Chapter 26 - Bab 26

Senyumku begitu lepas membuat suasana hatiku kembali ceria. Tony seperti tiada henti untuk merayuiku serta membuatku tersenyum. Hari yang sebenarnya kelam sepintas berubah menjadi berwarna karenanya.

"Harus berapa kali sih aku menjawab pertanyaan tentang cintaku ke kamu?" kataku, saat diriku usai meneguk teh buatannya.

"Yah, sampai kamu benar-benar jadi milikku Mel." Kata Tony, dan aku menaruh cangkir itu sejenak.
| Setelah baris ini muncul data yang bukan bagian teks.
(* ===== verification/JsonParse.v ===== *)
(** * JsonParse: reading JSON (the classes [parser] and [json_sax_dom_parser] of
      cxx_modules/json.hpp)

    [parse] as the program calls it: without a callback, without exceptions, and
    to the end of the input. The library holds pointers into the value it builds;
    here the containers that are not yet closed are a stack, each put into the one
    below it when it is closed. A value that is discarded is never looked at, so
    what an error leaves of the stack does not matter. *)

From S2P Require Import Prelude Text CNum JsonDump JsonLex.
From Stdlib Require Import SpecFloat.

(** ** Building the value ([json_sax_dom_parser]) *)

(** [operator[]] of [std::map] and an assignment: the keys stay in order, the
    value of a key that is there is replaced. *)
Fixpoint map_assign (fields : list (bytes * value)) (key : bytes) (v : value) : list (bytes * value) :=
  match fields with
  | [] => [(key, v)]
  | (k, w) :: rest =>
      if bool_decide (k = key) then (key, v) :: rest
      else if bytes_leb key k then (key, v) :: fields
      else (k, w) :: map_assign rest key v
  end.

(** A container of [ref_stack]; [object_element] is the key of the next value. *)
Inductive frame :=
  | FArray (elements : list value)
  | FObject (fields : list (bytes * value)) (object_element : bytes).

Record Dom := { root : value; ref_stack : list frame }.

Definition handle_value (d : Dom) (v : value) : Dom :=
  match ref_stack d with
  | [] => {| root := v; ref_stack := [] |}
  | FArray l :: fs => {| root := root d; ref_stack := FArray (l ++ [v]) :: fs |}
  | FObject m k :: fs => {| root := root d; ref_stack := FObject (map_assign m k v) k :: fs |}
  end.

Definition start_object (d : Dom) : Dom := {| root := root d; ref_stack := FObject [] [] :: ref_stack d |}.
Definition start_array (d : Dom) : Dom := {| root := root d; ref_stack := FArray [] :: ref_stack d |}.

Definition set_key (d : Dom) (key : bytes) : Dom :=
  match ref_stack d with
  | FObject m _ :: fs => {| root := root d; ref_stack := FObject m key :: fs |}
  | _ => d
  end.

(** [end_object] and [end_array]. *)
Definition end_container (d : Dom) : Dom :=
  match ref_stack d with
  | FObject m _ :: fs => handle_value {| root := root d; ref_stack := fs |} (VObject m)
  | FArray l :: fs => handle_value {| root := root d; ref_stack := fs |} (VArray l)
  | [] => d
  end.

(** ** The parser ([sax_parse_internal]) *)

(** The last token, the characters behind it, the hierarchy ([states]; true is an
    array), and what is built. *)
Record Parser := { last_token : token; input : bytes; states : list bool; dom : Dom }.

(** [get_token]. *)
Definition get_token (p : Parser) : Parser :=
  let '(t, s) := scan (input p) in {| last_token := t; input := s; states := states p; dom := dom p |}.

Definition with_dom (p : Parser) (d : Dom) : Parser :=
  {| last_token := last_token p; input := input p; states := states p; dom := d |}.
Definition with_states (p : Parser) (st : list bool) : Parser :=
  {| last_token := last_token p; input := input p; states := st; dom := dom p |}.

(** How an iteration goes on: to the next one ([continue]), whether it is to skip
    to the evaluation of [states] or not, or out of the loop. *)
Inductive control := Continue (p : Parser) (skip_to_state_evaluation : bool) | Break (p : Parser) | Return (r : option Parser).

(** A key and the colon behind it; the last token is the key's. *)
Definition parse_key (p : Parser) : option Parser :=
  match last_token p with
  | TString key =>
      let p := get_token (with_dom p (set_key (dom p) key)) in
      match last_token p with TNameSeparator => Some p | _ => None end
  | _ => None
  end.

Definition is_finite (f : spec_float) : bool :=
  match f with S754_zero _ | S754_finite _ _ _ => true | _ => false end.

(** The [switch] over the last token; [Break] leaves it with a value parsed. *)
Definition parse_value (p : Parser) : control :=
  let value v := Break (with_dom p (handle_value (dom p) v)) in
  match last_token p with
  | TBeginObject =>
      let p := get_token (with_dom p (start_object (dom p))) in
      match last_token p with
      | TEndObject => Break (with_dom p (end_container (dom p)))
      | _ =>
          match parse_key p with
          | Some p => Continue (get_token (with_states p (false :: states p))) false
          | None => Return None
          end
      end
  | TBeginArray =>
      let p := get_token (with_dom p (start_array (dom p))) in
      match last_token p with
      | TEndArray => Break (with_dom p (end_container (dom p)))
      | _ => Continue (with_states p (true :: states p)) false
      end
  | TFloat f => if is_finite f then value (VFloat f) else Return None
  | TFalse => value (VBool false)
  | TNull => value VNull
  | TTrue => value (VBool true)
  | TInteger z => value (VInteger z)
  | TString s => value (VString s)
  | TUnsigned n => value (VUnsigned n)
  | _ => Return None
  end.

(** The evaluation of [states] behind a value. *)
Definition evaluate (p : Parser) : control :=
  match states p with
  | [] => Return (Some p)
  | is_array :: outer =>
      let p := get_token p in
      let closed := Continue (with_states (with_dom p (end_container (dom p))) outer) true in
      if (is_array : bool) then
        match last_token p with
        | TValueSeparator => Continue (get_token p) false
        | TEndArray => closed
        | _ => Return None
        end
      else
        match last_token p with
        | TValueSeparator =>
            match parse_key (get_token p) with
            | Some p => Continue (get_token p) false
            | None => Return None
            end
        | TEndObject => closed
        | _ => Return None
        end
  end.

(** The loop; [None]: not ended, [Some None]: a parse error. *)
Fixpoint sax_parse_internal (fuel : nat) (p : Parser) (skip_to_state_evaluation : bool) : option (option Parser) :=
  match fuel with
  | O => None
  | S fuel =>
      let c := if skip_to_state_evaluation then Break p else parse_value p in
      match match c with Break p => evaluate p | _ => c end with
      | Continue p skip => sax_parse_internal fuel p skip
      | Break p => Some (Some p)
      | Return r => Some r
      end
  end.

(** [parser::parser] reads the first token. *)
Definition new_parser (s : bytes) : Parser :=
  let '(t, s) := scan_first s in
  {| last_token := t; input := s; states := []; dom := {| root := VNull; ref_stack := [] |} |}.

(** [json::parse(text, nullptr, false)]; [None] is a discarded value. Each
    iteration takes a token, so the length of the text bounds their number. *)
Definition parse (text : bytes) : option value :=
  match sax_parse_internal (length text + 2) (new_parser text) false with
  | Some (Some p) =>
      match last_token (get_token p) with
      | TEndOfInput => Some (root (dom p))
      | _ => None
      end
  | _ => None
  end.

(** ** The parser ends *)

Definition dead (p : Parser) : Prop := last_token p = TParseError \/ last_token p = TEndOfInput.

Definition room (p : Parser) : nat := length (input p).

Lemma get_token_takes p : dead (get_token p) \/ (room (get_token p) < room p)%nat.
Proof.
  unfold get_token, dead, room. pose proof (scan_shorter (input p)) as H. destruct (scan (input p)) as [t s]. cbn in *.
  destruct H as [H|[[H _]|H]]; auto.
Qed.

Lemma get_token_below p t : last_token (get_token p) = t -> t <> TParseError -> t <> TEndOfInput ->
  (room (get_token p) < room p)%nat.
Proof. destruct (get_token_takes p) as [[E|E]|H]; congruence. Qed.

(** Fuel [n] is enough to go on from [p]. *)
Definition fits (n : nat) (p : Parser) (skip : bool) : Prop :=
  (dead p /\ skip = false /\ 1 <= n)%nat \/ (room p + (if skip then 1 else 2) <= n)%nat.

Lemma fits_get_token n p : (room p + 1 <= n)%nat -> fits n (get_token p) false.
Proof. intros H. destruct (get_token_takes p); [left|right; lia]. split; [done|]. split; [done|lia]. Qed.

Lemma parse_key_room p p' : parse_key p = Some p' -> (room p' < room p)%nat /\ exists key, last_token p = TString key.
Proof.
  unfold parse_key. destruct (last_token p) as [| | | | | | | | |key| | | | |] eqn:E; try done.
  set (q := with_dom p _). destruct (last_token (get_token q)) eqn:Eq; try done. intros [= <-].
  split; [by apply (get_token_below q TNameSeparator)|by exists key].
Qed.

Lemma evaluate_fits n p : (room p <= n)%nat ->
  match evaluate p with Continue p' skip => fits n p' skip | Break _ => False | Return _ => True end.
Proof.
  intros Hn. unfold evaluate. destruct (states p) as [|is_array outer]; [done|].
  assert (Hclosed : forall d, (room (get_token p) < room p)%nat -> fits n (with_states (with_dom (get_token p) d) outer) true).
  { intros d H. right. unfold room in *. cbn. lia. }
  destruct is_array; destruct (last_token (get_token p)) eqn:E; try done;
    pose proof (get_token_below p _ E ltac:(done) ltac:(done)) as Hb; try (by apply Hclosed).
  - apply fits_get_token. lia.
  - destruct (parse_key (get_token (get_token p))) as [p2|] eqn:Ek; [|done]. apply parse_key_room in Ek as (Hr & key & Et).
    pose proof (get_token_below (get_token p) _ Et ltac:(done) ltac:(done)). apply fits_get_token. lia.
Qed.

Lemma parse_value_fits n p : fits (S n) p false ->
  match parse_value p with Continue p' skip => fits n p' skip | Break p' => (room p' <= n)%nat | Return _ => True end.
Proof.
  intros Hf. unfold parse_value. destruct Hf as [[[E|E] _]|Hf]; [by rewrite E..|]. cbn in Hf.
  assert (Hv : forall d, (room (with_dom p d) <= n)%nat) by (intros d; unfold room in *; cbn; lia).
  destruct (last_token p) eqn:E; try done; try apply Hv.
  - set (q := with_dom p _). assert (Hq : room q = room p) by done.
    destruct (last_token (get_token q)) eqn:Eq; try (left; split; [by (left + right)|]; split; [done|lia]);
      try (pose proof (get_token_below q _ Eq ltac:(done) ltac:(done)); right; unfold room in *; cbn; lia).
    pose proof (get_token_below q _ Eq ltac:(done) ltac:(done)). unfold room in *. cbn. lia.
  - set (q := with_dom p _). assert (Hq : room q = room p) by done.
    assert (Hk : match parse_key (get_token q) with
      Some p2 => fits n (get_token (with_states p2 (false :: states p2))) false | None => True end).
    { destruct (parse_key (get_token q)) as [p2|] eqn:Ek; [|done]. apply parse_key_room in Ek as (Hr & key & Et).
      pose proof (get_token_below q _ Et ltac:(done) ltac:(done)). apply fits_get_token. unfold room in *. cbn. lia. }
    destruct (last_token (get_token q)) eqn:Eq; try (by destruct (parse_key (get_token q))).
    pose proof (get_token_below q _ Eq ltac:(done) ltac:(done)). unfold room in *. cbn. lia.
  - by destruct (is_finite f).
Qed.

Lemma sax_parse_ends n : forall p skip, fits n p skip -> exists r, sax_parse_internal n p skip = Some r.
Proof.
  induction n as [|n IH]; intros p skip Hf.
  { destruct Hf as [(_ & _ & ?)|?]; [lia|]. destruct skip; lia. }
  cbn [sax_parse_internal].
  assert (He : forall p, (room p <= n)%nat -> exists r,
    match evaluate p with Continue p skip => sax_parse_internal n p skip | Break p => Some (Some p) | Return r => Some r end = Some r).
  { intros q Hq. pose proof (evaluate_fits n q Hq) as H. destruct (evaluate q); [by apply IH|done|eauto]. }
  destruct skip.
  - apply He. destruct Hf as [(_ & ? & _)|?]; [done|lia].
  - pose proof (parse_value_fits n p Hf) as H. destruct (parse_value p) as [q skip|q|r]; [by apply IH|by apply He|eauto].
Qed.

(** More fuel than is needed changes nothing. *)
Lemma sax_parse_more n : forall m p skip r, sax_parse_internal n p skip = Some r -> (n <= m)%nat -> sax_parse_internal m p skip = Some r.
Proof.
  induction n as [|n IH]; intros m p skip r H Hm; [done|]. destruct m as [|m]; [lia|]. cbn [sax_parse_internal] in *.
  destruct (match (if skip then Break p else parse_value p) with Break p => evaluate p | _ => _ end); [|done|done].
  apply (IH m) in H; [done|lia].
Qed.

Lemma new_parser_fits s : fits (length s + 2) (new_parser s) false.
Proof.
  unfold new_parser, fits, room, dead. pose proof (scan_shorter s) as H. unfold scan_first.
  assert (Hs : forall t, (length t <= length s)%nat -> (length (scan t).2 <= length s)%nat \/ (scan t).1 = TParseError).
  { intros t Ht. destruct (scan_shorter t) as [?|[[_ ->]|?]]; [left; lia|left; cbn; lia|by right]. }
  destruct (skip_bom s) as [t|] eqn:E; [|cbn; right; lia].
  assert (Ht : (length t <= length s)%nat).
  { unfold skip_bom in E. destruct s as [|b0 s]; [by injection E as <-|]. case_bool_decide; [|by injection E as <-].
    destruct s as [|b1 [|b2 s]]; try done. case_bool_decide; [|done]. injection E as <-. cbn. lia. }
  destruct (Hs t Ht) as [Hl|Hl]; destruct (scan t) as [k r]; cbn in *; [right; lia|left]. subst k. split; [auto|]. split; [done|lia].
Qed.

(** The loop ends on every text, and what [parse] answers does not depend on its fuel. *)
Lemma parse_ends text : exists r, forall fuel, (length text + 2 <= fuel)%nat ->
  sax_parse_internal fuel (new_parser text) false = Some r.
Proof.
  destruct (sax_parse_ends _ _ _ (new_parser_fits text)) as [r H]. exists r. intros fuel Hf. by eapply sax_parse_more.
Qed.
Lemma hex_decode_encode s : hex_decode (hex_encode s) = Some s.
Proof.
  unfold hex_decode. unfold hex_encode at 1. rewrite length_flat_hex.
  replace (2 * length s)%nat with (length s * 2)%nat by lia.
  by rewrite Nat.Div0.mod_mul, Nat.eqb_refl, hex_pairs_encode.
Qed.

Lemma hex_encode_no_lf s : LF ∉ hex_encode s.
Proof.
  intros Hin. pose proof (flat_hex_chars s) as H. rewrite Forall_forall in H.
  by specialize (H _ Hin).
Qed.

(** ** Sealing *)

Section Proofs.
Context {W : Type} {Px : PosixOps W} {Pl : PosixLaws W}.
Context {Gcm : GcmLib} {Gl : GcmLaws} {Json : JsonLib}.

Lemma gcm_open_seal key nonce plain sealed :
  length nonce = kNonceSize -> gcm_seal key (Some nonce) plain = Some sealed ->
  gcm_open key sealed = Some plain /\ sealed <> [].
Proof.
  unfold gcm_seal, gcm_open. intros Hn Hs.
  destruct (gcm_encrypt key nonce plain) as [[cipher tag]|] eqn:E; [|done].
  injection Hs as <-. pose proof (gcm_tag_length _ _ _ _ _ E) as Ht.
  rewrite !length_app, Hn, Ht. split; [|by destruct nonce].
  replace (kNonceSize + (16 + length cipher) <? kNonceSize + kTagSize)%nat with false
    by (symmetry; apply Nat.ltb_ge; unfold kTagSize; lia).
  rewrite <- Hn, take_app_length, drop_app_length.
  replace (length nonce + kTagSize)%nat with (length (nonce ++ tag)) by (rewrite length_app, Ht; done).
  rewrite app_assoc, drop_app_length. replace kTagSize with (length tag) by done.
  rewrite take_app_length. by eapply gcm_inverse.
Qed.

(** ** Replacing a file *)

Lemma same_files_but p w w' : same_files w w' -> same_but p w w'.
Proof. intros H q _. apply H. Qed.

Lemma same_but_trans p w1 w2 w3 : same_but p w1 w2 -> same_but p w2 w3 -> same_but p w1 w3.
Proof. intros H1 H2 q Hq. by rewrite H2, H1. Qed.
Lemma header_spec name size fn fp :
  split_name name = (fn, fp) -> (length fn <= 100)%nat -> (length fp <= 155)%nat ->
  let g := header_fields name size in
  length (header name size) = 512%nat /\
  memcpy (header name size) 148 (repeat x20 8) = g /\
  field (header name size) 148 6 = octal_digits 6 (byte_sum g) /\
  forall off n, (off + n <= 148 \/ 156 <= off)%nat -> field (header name size) off n = field g off n.
Proof.
  intros Hs Hn Hp g. pose proof (header_fields_length name fn fp size Hs Hn Hp) as Hl. fold g in Hl.
  pose proof (byte_sum_bound g) as Hb. rewrite Hl in Hb.
  unfold header. fold g. change 0x1FFFFF with (Z.ones 21). rewrite Z.land_ones by lia.
  rewrite Z.mod_small by lia. set (ds := octal_digits 6 (byte_sum g)).
  assert (Hd : length ds = 6%nat) by apply length_octal_digits.
  assert (Hcs : memcpy (memcpy (memcpy g 148 ds) 154 [x00]) 155 [x20] =
                copies g [(148, ds); (154, [x00]); (155, [x20])]%nat) by done.
  rewrite Hcs.
  assert (Hfit : Forall (fits (length g)) [(148, ds); (154, [x00]); (155, [x20])]%nat).
  { solve_layout. }
  split; [by rewrite length_copies|]. split; [|split].
  - rewrite <- Hcs. rewrite !memcpy_inside; rewrite ?length_memcpy, ?repeat_length; cbn [length];
      rewrite ?length_memcpy; try lia. by eapply header_fields_blank.
  - pose proof (field_copies_at g [] (148%nat, ds) [(154, [x00]); (155, [x20])]%nat 6 Hfit) as E.
    cbn [app fst snd] in E. rewrite Hd, app_nil_r in E. apply E; [constructor| |done].
    solve_layout.
  - intros off n Ho. apply field_copies_apart; [done|].
    solve_layout.
Qed.
(* ===== verification/Download.v ===== *)
(** * Download: the directory walk of an archive ([server/archive.cxx]: begin)

    [ArchiveStreamer::begin] lists the regular files below a directory and sorts
    them by name; [Archive] streams them. What the iterator finds is a [Walk.Dir],
    [std::filesystem::relative], which resolves links, is an argument. *)

From S2P Require Import Prelude Text PosixPath Archive Walk.
From stdpp Require Import sorting.

Definition by_name (a b : Entry) : Prop := bytes_le (e_name a) (e_name b).

#[local] Instance by_name_dec a b : Decision (by_name a b).
Proof. unfold by_name. apply _. Defined.

#[local] Instance by_name_total : Total by_name.
Proof. intros a b. apply bytes_le_total. Qed.

#[local] Instance by_name_trans : Transitive by_name.
Proof. intros a b c. unfold by_name. apply (transitivity (R := bytes_le)). Qed.

Section Begin.
Context {F E : Type} {Reader : FileReader F} {Lib : ArchiveLib E}.
Variable relative : bytes -> bytes -> option bytes.     (** [relative(path, dir)] *)

(** One entry of the walk: [continue], or what is pushed. *)
Definition push_entry (dir prefix : bytes) (names : list bytes) (i : Info) : list Entry :=
  match i_is_regular_file i with
  | Some true =>
      match relative (entry_path dir names) dir with
      | Some (c :: rel) =>
          match i_size i with
          | Some size =>
              [{| e_path := entry_path dir names; e_name := prefix ++ slash :: c :: rel; e_size := Z.to_nat size |}]
          | None => []
          end
      | _ => []
      end
  | _ => []
  end.

(** The loop of the walk; an error of [increment] ends it. *)
Fixpoint collect (dir prefix : bytes) (dirs : list bytes) (d : Dir) : list Entry * bool :=
  match d with
  | DirEnd ok => ([], ok)
  | DirEntry i next =>
      let '(l, ok) := collect dir prefix dirs next in
      (push_entry dir prefix (dirs ++ [i_name i]) i ++ l, ok)
  | DirSub i sub next =>
      let '(l, ok) := collect dir prefix (dirs ++ [i_name i]) sub in
      let pushed := push_entry dir prefix (dirs ++ [i_name i]) i ++ l in
      if ok then let '(l', ok) := collect dir prefix dirs next in (pushed ++ l', ok) else (pushed, false)
  end.

(** [disk] gives [None] for what is not a directory, [encoder] is what
    [ZSTD_createCStream] gives; [None] is [return false]. *)
Definition begin (disk : bytes -> option Dir) (encoder : option E) (dir prefix : bytes) :
  option (ArchiveStreamer (F := F) (E := E)) :=
  d ← disk dir;
  zcs ← encoder;
  Some (new_streamer (merge_sort by_name (collect dir prefix [] d).1) zcs).

(** The name and the contents that a file of the listing puts in the archive. *)
Context {Files : FileLaws}.

Definition stored_file (dir prefix : bytes) (f : list Info * Info) : list (bytes * bytes) :=
  archived (push_entry dir prefix (names_of f.1 ++ [i_name f.2]) f.2).

Fixpoint no_errors (d : Dir) : Prop :=
  match d with
  | DirEnd ok => ok = true
  | DirEntry _ next => no_errors next
  | DirSub _ sub next => no_errors sub /\ no_errors next
  end.

Lemma archived_app l m : archived (l ++ m) = archived l ++ archived m.
Proof using Type. unfold archived. apply omap_app. Qed.

Lemma collect_all dir prefix d : forall above,
  no_errors d -> exists l, collect dir prefix (names_of above) d = (l, true) /\
    archived l = concat (map (stored_file dir prefix) (listing above d)).
Proof using Type.
  induction d as [ok|i next IH|i sub IHs next IH]; intros above; cbn [no_errors collect listing map concat].
  - intros ->. by exists [].
  - intros H. destruct (IH above H) as (l & -> & Hl). eexists. split; [done|]. by rewrite archived_app, Hl.
  - intros [Hs Hn]. replace (names_of above ++ [i_name i]) with (names_of (above ++ [i])) by
      (unfold names_of; by rewrite fmap_app).
    destruct (IHs (above ++ [i]) Hs) as (l & -> & Hl). destruct (IH above Hn) as (l' & -> & Hl'). eexists. split; [done|].
    rewrite map_app, concat_app, !archived_app, Hl, Hl', <- app_assoc. unfold stored_file at 3. cbn [fst snd].
    unfold names_of. by rewrite fmap_app.
Qed.

Lemma archived_perm l m : l ≡ₚ m -> archived l ≡ₚ archived m.
Proof using Type. unfold archived. by intros ->. Qed.

Lemma archived_names l : (archived l).*1 `sublist_of` e_name <$> l.
Proof using Type.
  unfold archived. induction l as [|e l IH]; [constructor|]. cbn [omap list_omap].
  destruct (fopen (e_path e)); cbn; by constructor.
Qed.

Lemma sorted_sublist {A} (R : A -> A -> Prop) l m : l `sublist_of` m -> StronglySorted R m -> StronglySorted R l.
Proof.
  induction 1 as [|x l m Hs IH|x l m Hs IH]; intros H; [constructor| |].
  - inversion_clear H as [|? ? Hm Hx]. constructor; [by apply IH|].
    rewrite Forall_forall in *. intros y Hy. apply Hx. by eapply elem_of_sublist.
  - inversion_clear H. by apply IH.
Qed.

Lemma sorted_names l : StronglySorted by_name l -> StronglySorted bytes_le (e_name <$> l).
Proof. induction 1 as [|e l _ IH Hl]; constructor; [done|]. by apply Forall_fmap. Qed.
End Begin.

Section Download.
Context {F E : Type} {Reader : FileReader F} {Lib : ArchiveLib E}.
Context {Files : FileLaws} {Laws : ArchiveLaws}.
Variable relative : bytes -> bytes -> option bytes.

(** C28: a download holds the directory. Where the walk meets no error and the
    names fit the format, [begin] succeeds, pumping ends, and unless the
    compressor failed, what was sent decompresses to a tar stream that unpacks
    to the readable regular files below the directory: each once, in the order
    of their names, with the declared size of the file's own bytes, zeros where
    it has become shorter. *)
Theorem download_holds_directory (disk : bytes -> option Dir) (dir prefix : bytes) (d : Dir) (zcs : E) :
  disk dir = Some d -> no_errors d -> enc_at zcs [] [] ->
  Forall entry_ok (collect relative dir prefix [] d).1 ->
  exists s chunks s' members,
    begin (F := F) relative disk (Some zcs) dir prefix = Some s /\
    pump (S (steps_left s)) s = Some (chunks, s') /\
    members ≡ₚ concat (map (stored_file relative dir prefix) (listing [] d)) /\
    StronglySorted bytes_le members.*1 /\
    (ok_ s' = true -> exists tar, unzip (concat chunks) = Some tar /\
       untar (S (length (entries_ s))) tar = Some members).
Proof.
  intros Hd Hn He Hent. destruct (collect_all (F := F) relative dir prefix d [] Hn) as (l & El & Hl).
  cbn [names_of fmap list_fmap] in El. rewrite El in Hent. cbn [fst] in Hent.
  set (sorted := merge_sort by_name l).
  assert (Hp : sorted ≡ₚ l) by apply merge_sort_Permutation.
  destruct (archive_stream_unpacks (F := F) sorted zcs) as (chunks & s' & Hpump & Hu); [by rewrite Hp|done|].
  exists (new_streamer sorted zcs), chunks, s', (archived (F := F) sorted). split_and!; [|done| | |done].
  - unfold begin. rewrite Hd. cbn [mbind option_bind]. by rewrite El.
  - rewrite <- Hl. by apply archived_perm.
  - eapply sorted_sublist; [apply archived_names|]. apply sorted_names, StronglySorted_merge_sort; apply _.
Qed.
End Download.

(** A directory in which one file is gone by the time it is opened. *)
Definition demo_tree : Dir :=
  DirEntry (demo_file (str "gone") 9) (DirEntry (demo_dir (str "sub")) (DirEntry (demo_file (str "f") 7) (DirEnd true))).
Definition demo_relative (p dir : bytes) : option bytes := Some (drop (S (length dir)) p).

Lemma download_holds_directory_witness :
  exists s chunks s' members,
    begin (F := bytes) demo_relative (fun _ => Some demo_tree) (Some tt) (str "/r/ab") (str "ab") = Some s /\
    pump (S (steps_left s)) s = Some (chunks, s') /\
    members ≡ₚ concat (map (stored_file (F := bytes) demo_relative (str "/r/ab") (str "ab")) (listing [] demo_tree)) /\
    StronglySorted bytes_le members.*1 /\
    (ok_ s' = true -> exists tar, unzip (concat chunks) = Some tar /\
       untar (S (length (entries_ s))) tar = Some members).
Proof.
  apply (download_holds_directory demo_relative (fun _ => Some demo_tree) (str "/r/ab") (str "ab") demo_tree tt);
    [done|done|done|].
  repeat constructor; cbn; try (intros [=]); try lia; apply (bool_decide_unpack _); vm_compute; exact I.
Defined.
"Ton! selama ini kamu itu udah jadi milikku kok, " kataku sambil tersenyum kearahnya, dan Tony pun merunduk dan menatapku kembali.

"Tak ada seorang-pun di dunia ini yang berhasil mengetahui isi hatiku seutuhnya, cuman kamu orang satu-satunya itu." Imbuhku, lalu Tony tersenyum sambil menatapku begitu lekat.

"Kamu hari ini pasti capek ya Mel? Biar aku pijitin yah?" Tanya Tony, dan diriku menghembuskan nafas panjang.

"Entar kalau ada orang masuk bagaimana? gak usah deh Ton." Kataku, lalu Tony seketika menggenggam tanganku, dan senyumnya itu seperti tak bisa hilang dari wajahnya.

"Biarin aja, kan kita sepasang kekasih." Kata Tony sambil mengelus-elus tanganku. Di mataku tangan Tony terlihat begitu besar dan keras, namun tak sekasar yang kukira. Kalau dibandingkan dengan tanganku yang lentik, mungkin begitu mudah baginya untuk mencengkram dan menggenggam telapak tangaku dengan erat.

"Sebenarnya aku ingin mengajak kamu ke rumahku lagi Mel." Kata Tony, "lebih tepatnya ke rumah papa-ku." imbuhnya.

"Gak mau Ton, jangan terlalu mainstream dong." Kataku yang membuat Tony tertawa sedang.

"Halah Mel, tapi kamu juga mau kan?" kata Tony.

"Apanya? Hmm yang sabar napa, kan udah aku bilangin, nunggu sampai kita sah dulu." Kataku.

"Entar nanti kan juga bakal di sah'in." katanya yang membuatku untuk tiada habis mengernyit menatapnya.

"Dosa ton, ingat, gak boleh cara kayak gitu," kataku.

"Yudah deh, aku bakal sabar nunggu, meskipun sebenernya aku gak sabar." Katanya, kemudian seketika itu pintu pantry terbuka oleh seseorang, dan itu berhasil mengagetkan kami berdua. Rupanya Amir yang sedang masuk di dalam ruangan ini sambil membawa botol minum, dan dia berniat untuk mengambil air di dispenser.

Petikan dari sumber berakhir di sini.